═══ Given records ═══

(* ===== verification/Examples.v ===== *)
(** * The tools and the examples

    Models tools/cp_inspect.cpp, examples/basic.cpp and downstream/main.cpp: programs that
    print what the library answers.  An output is a list of lines, one for each printf,
    with the exit code; [fixed3] is the "%.3f" of the C library. *)

From S2P Require Import Prelude Core Enums Double Model Scenario Feasibility Ranking Cost Enumerate Assembly.
From S2P Require Import PointToPoint Multicast Collective Planner Message Codec Protocol Store Persistence Suite.

Definition Output : Type := Z * list string.

(** "%llu" and "%zu". *)
Definition llu (v : Z) : string := Id_str v.
Definition zu (n : nat) : string := Id_str (Z.of_nat n).

Section tools.
Context (fixed3 : double -> string).
(** The number of plans that [parseStore] leaves in its output when it refuses a store. *)
Context (leftover : nat).

(** ** cp_inspect *)

Definition storeLine (st : StoreState) : string :=
  "CommunicationPlanner store: epoch=" +:+ llu st.(StoreState.epoch) +:+ " plans=" +:+ zu (length st.(StoreState.plans)) +:+
  " requests=" +:+ zu (length st.(StoreState.requests)) +:+ " supersessions=" +:+ zu (length st.(StoreState.supersessions)).

Definition stageLine (stg : Stage) : string :=
  "    stage tr=" +:+ Transport_toString stg.(Stage.transport) +:+ " " +:+ Id_str stg.(Stage.source) +:+ "->" +:+
  Id_str stg.(Stage.destination) +:+ " payload=" +:+ llu stg.(Stage.payload).

Definition planLine (rec : StoreRecord) : string :=
  let p := rec.(StoreRecord.plan) in
  "  plan " +:+ llu p.(Plan.id) +:+ "/" +:+ llu p.(Plan.generation) +:+ " req=" +:+ llu p.(Plan.requestId) +:+
  " state=" +:+ PlanState_toString rec.(StoreRecord.state) +:+ " shape=" +:+ RequestShape_toString p.(Plan.shape) +:+
  " stages=" +:+ zu (length p.(Plan.orderedStages)) +:+ " primary=" +:+ llu p.(Plan.primaryPath) +:+
  " cost=" +:+ fixed3 p.(Plan.cost).(CostSummary.total).

Definition inspectPlan (rec : StoreRecord) : list string := planLine rec :: (stageLine <$> rec.(StoreRecord.plan).(Plan.orderedStages)).

(** [main], with the arguments after the program's name and the files by name. *)
Definition cp_inspect (args : list string) (files : string -> option (list Z)) : Output :=
  match args with
  | [] => (2, ["usage: cp_inspect <store-file>"])
  | name :: _ =>
      match files name with
      | None => (1, ["cannot open store: " +:+ name])
      | Some buf =>
          match parseStore buf with
          | inl pe => (1, ["store parse error: " +:+ PersistErrorCode_toString pe.(PersistError.code) +:+ " (" +:+ pe.(PersistError.detail) +:+ ")"])
          | inr st => (0, storeLine st :: concat (inspectPlan <$> st.(StoreState.plans)))
          end
      end
  end.

(** ** examples/basic.cpp *)

Definition exampleEndpoint (id : EndpointId) (kind : EndpointKind) (node : NodeId) (caps : list Transport) : Endpoint := {|
  Endpoint.id := id; Endpoint.generation := 1; Endpoint.kind := kind; Endpoint.node := node;
  Endpoint.device := Endpoint_default.(Endpoint.device); Endpoint.location := Endpoint_default.(Endpoint.location);
  Endpoint.address := ""; Endpoint.protocol := ""; Endpoint.version := ""; Endpoint.name := "";
  Endpoint.capability := {| Capability.generation := 1; Capability.transports := list_to_set caps;
    Capability.features := Capability_default.(Capability.features); Capability.provenance := Provenance.MEASURED;
    Capability.computeArch := Capability_default.(Capability.computeArch) |};
  Endpoint.health := {| Health.generation := Health_default.(Health.generation); Health.healthy := true; Health.message := "" |};
  Endpoint.reachable := true; Endpoint.ready := true; Endpoint.worker := 0; Endpoint.workerBoot := 0; Endpoint.source := 0;
  Endpoint.sourceBoot := 0; Endpoint.failureDomain := ""; Endpoint.provenance := Endpoint_default.(Endpoint.provenance) |}.

Definition exampleLink (id : LinkId) (src dst : EndpointId) (t : Transport) (cap : Z) (evidence : Capacity) : Link := {|
  Link.id := id; Link.generation := 1; Link.source := src; Link.destination := dst; Link.kind := Link_default.(Link.kind);
  Link.transport := t; Link.directed := true; Link.capacity := cap; Link.effectiveBandwidth := cap; Link.latency := 1000;
  Link.health := {| Health.generation := Health_default.(Health.generation); Health.healthy := true; Health.message := "" |};
  Link.congestion := Link_default.(Link.congestion); Link.capacityEvidence := evidence;
  Link.topologyGeneration := 1; Link.capabilityGeneration := 1; Link.failureDomain := ""; Link.workerBoot := 0;
  Link.provenance := Provenance.MEASURED |}.

Definition reportedCapacity (cap : Z) : Capacity := {|
  Capacity.generation := 1; Capacity.usable := cap; Capacity.headroom := cap; Capacity.provenance := Provenance.REPORTED |}.

Definition basicExampleSnapshot : EvidenceSnapshot :=
  suiteSnapshot
    [exampleEndpoint 1 EndpointKind.GPU_DEVICE 1 [Transport.HOST_MEMORY; Transport.PCIE; Transport.CUDA];
     exampleEndpoint 2 EndpointKind.GPU_DEVICE 2 [Transport.HOST_MEMORY; Transport.PCIE; Transport.CUDA];
     exampleEndpoint 3 EndpointKind.PINNED_HOST_MEMORY 1 [Transport.HOST_MEMORY; Transport.PCIE]]
    [exampleLink 1 1 2 Transport.HOST_MEMORY 1000000 (reportedCapacity 1000000);
     exampleLink 2 1 3 Transport.PCIE 2000000 (reportedCapacity 2000000);
     exampleLink 3 3 2 Transport.PCIE 2000000 (reportedCapacity 2000000)] [].

Definition exampleRequest (id : Z) (forbidden : gset Transport) : CommunicationRequest := {|
  Request.id := id; Request.generation := 1; Request.shape := RequestShape.POINT_TO_POINT; Request.source := 1;
  Request.destinations := [2]; Request.payloadSize := 4096; Request.direction := Request_default.(Request.direction);
  Request.latencySensitive := Request_default.(Request.latencySensitive);
  Request.throughputTarget := Request_default.(Request.throughputTarget);
  Request.requireOrdering := Request_default.(Request.requireOrdering);
  Request.requireReliability := Request_default.(Request.requireReliability);
  Request.allowRetry := Request_default.(Request.allowRetry); Request.allowStaging := true; Request.allowHostStaging := true;
  Request.allowStorageStaging := Request_default.(Request.allowStorageStaging);
  Request.allowRelay := Request_default.(Request.allowRelay);
  Request.allowMulticast := Request_default.(Request.allowMulticast); Request.allowed := Request_default.(Request.allowed);
  Request.forbidden := forbidden;
  Request.requiredFailureDomain := Request_default.(Request.requiredFailureDomain);
  Request.preferredLocality := Request_default.(Request.preferredLocality); Request.maxHops := Request_default.(Request.maxHops);
  Request.maxStages := Request_default.(Request.maxStages); Request.maxMovementCost := Request_default.(Request.maxMovementCost);
  Request.reservationBinding := Request_default.(Request.reservationBinding);
  Request.externalPriority := Request_default.(Request.externalPriority);
  Request.policyGeneration := Request_default.(Request.policyGeneration);
  Request.collectiveShape := Request_default.(Request.collectiveShape); Request.participants := Request_default.(Request.participants);
  Request.collectiveCount := Request_default.(Request.collectiveCount); Request.provenance := Request_default.(Request.provenance) |}.

(** "%d" of a bool; the number of stages if the plan succeeded. *)
Definition flag (b : bool) : string := if b then "1" else "0".
Definition planStages (po : PlanOutcome) : list Stage :=
  match po.(PlanOutcome.plan) with Some plan => if po.(PlanOutcome.success) then plan.(Plan.orderedStages) else [] | None => [] end.

(** [main]; the first exception or undefined dereference ends it. *)
Definition basicExample : result Output :=
  match planCommunication (exampleRequest 1 ∅) basicExampleSnapshot ∅ (suiteBounds 6 256 4) initialCounters with
  | (Throw e, _) => Throw e
  | (Ok po, cs) =>
      match planCommunication (exampleRequest 2 {[Transport.HOST_MEMORY]}) basicExampleSnapshot ∅ (suiteBounds 6 256 4) cs with
      | (Throw e, _) => Throw e
      | (Ok po2, _) =>
          let store := {| StoreState.epoch := 1;
            StoreState.plans := match po.(PlanOutcome.plan) with
              | Some plan => if po.(PlanOutcome.success) then [{| StoreRecord.plan := plan; StoreRecord.state := PlanState.PLAN_READY |}] else []
              | None => [] end;
            StoreState.supersessions := []; StoreState.requests := [] |} in
          let '(pe, loaded) := match parseStore (serializeStore store) with inl _ => (false, leftover) | inr l => (true, length l.(StoreState.plans)) end in
          Ok (0, ["Example: host<->GPU plan success=" +:+ flag po.(PlanOutcome.success) +:+ " stages=" +:+ zu (length (planStages po))] ++
                 ((fun st => "  stage " +:+ Transport_toString st.(Stage.transport) +:+ " " +:+ Id_str st.(Stage.source) +:+ "->" +:+
                             Id_str st.(Stage.destination)) <$> planStages po) ++
                 ["Example: forbidden direct transport -> success=" +:+ flag po2.(PlanOutcome.success) +:+ " stages=" +:+ zu (length (planStages po2));
                  "Example: persistence round-trip ok=" +:+ flag pe +:+ " plans=" +:+ zu loaded])
      end
  end.

(** ** downstream/main.cpp *)

Definition downstreamSnapshot : EvidenceSnapshot :=
  suiteSnapshot
    [exampleEndpoint 1 EndpointKind.GPU_DEVICE 1 [Transport.HOST_MEMORY; Transport.CUDA];
     exampleEndpoint 2 EndpointKind.GPU_DEVICE 2 [Transport.HOST_MEMORY; Transport.CUDA]]
    [exampleLink 1 1 2 Transport.HOST_MEMORY 1000000 Link_default.(Link.capacityEvidence)] [].

Definition downstreamMain : result Output :=
  match planCommunication (exampleRequest 1 ∅) downstreamSnapshot ∅ (suiteBounds 4 64 2) initialCounters with
  | (Throw e, _) => Throw e
  | (Ok po, _) =>
      if negb po.(PlanOutcome.success) then Ok (1, ["downstream: plan failed"])
      else
        match po.(PlanOutcome.plan) with
        | None => Throw undefined_index
        | Some plan =>
            Ok (0, ["downstream: deterministic plan success, stages=" +:+ zu (length plan.(Plan.orderedStages));
                    "downstream: primary path id=" +:+ llu plan.(Plan.primaryPath) +:+ " cost=" +:+
                    fixed3 plan.(Plan.cost).(CostSummary.total) +:+ " provenance=" +:+ plan.(Plan.provenance)])
        end
  end.

(** ** What they show *)

(** Cp_inspect shows what was saved: of the file of a store that fits the format it
    prints the counts and every plan with its state, cost and stages, if the store is
    consistent, and otherwise the error of its validation with exit code 1. *)
Theorem cp_inspect_shows_saved name args files s :
  store_fits s -> files name = Some (serializeStore s) ->
  (consistent_store s -> cp_inspect (name :: args) files = (0, storeLine s :: concat (inspectPlan <$> s.(StoreState.plans)))) /\
  (~ consistent_store s -> (cp_inspect (name :: args) files).1 = 1).
Proof.
  intros Hf E. pose proof (parseStore_serialize s Hf) as Hp. rewrite <- validateStore_consistent. unfold cp_inspect. rewrite E, Hp.
  split; intros H; [rewrite bool_decide_eq_true_2 by done|by rewrite bool_decide_eq_false_2 by done].
  unfold storeLine. cbn [persistedStore StoreState.epoch StoreState.plans StoreState.requests StoreState.supersessions].
  by rewrite ?length_fmap.
Qed.

(** The direct path of the downstream program. *)
Definition downstreamPath : CandidatePath := {|
  CandidatePath.source := 1; CandidatePath.destination := 2;
  CandidatePath.hops := [{| Hop.link := 1; Hop.from := 1; Hop.to := 2 |}] |}.

(** The shipped programs print that they succeed: basic.cpp goes over the direct link
    and, when that is forbidden, in two stages, and reads its store back; the downstream
    program plans its direct path. *)
Theorem shipped_programs_succeed :
  basicExample = Ok (0, ["Example: host<->GPU plan success=1 stages=1"; "  stage HOST_MEMORY 1->2";
    "Example: forbidden direct transport -> success=1 stages=2"; "Example: persistence round-trip ok=1 plans=1"]) /\
  downstreamMain = Ok (0, ["downstream: deterministic plan success, stages=1";
    "downstream: primary path id=1 cost=" +:+
      fixed3 (evaluateCandidateCost (exampleRequest 1 ∅) downstreamSnapshot downstreamPath ∅ (suiteBounds 4 64 2)).(CostSummary.total) +:+
      " provenance=DERIVED"]).
Proof. split; vm_compute; reflexivity. Qed.
End tools.

Lemma cp_inspect_shows_saved_witness :
  store_fits demoStore /\
  cp_inspect (fun _ => "%f") ["store.bin"] (fun _ => Some (serializeStore demoStore)) =
  (0, storeLine demoStore :: concat (inspectPlan (fun _ => "%f") <$> demoStore.(StoreState.plans))).
Proof.
  split; [exact demoStore_fits|].
  apply (cp_inspect_shows_saved (fun _ => "%f") "store.bin" [] (fun _ => Some (serializeStore demoStore))
    demoStore demoStore_fits eq_refl).
  apply validateStore_consistent. vm_compute. reflexivity.
Defined.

═══

All that belongs in your answer is the stretch of entries above from the line with "From S2P Require Import PointToPoint" through the line with "Section tools.", printed exactly.

Exercise result:
From S2P Require Import PointToPoint Multicast Collective Planner Message Codec Protocol Store Persistence Suite.

Definition Output : Type := Z * list string.

(** "%llu" and "%zu". *)
Definition llu (v : Z) : string := Id_str v.
Definition zu (n : nat) : string := Id_str (Z.of_nat n).

Section tools.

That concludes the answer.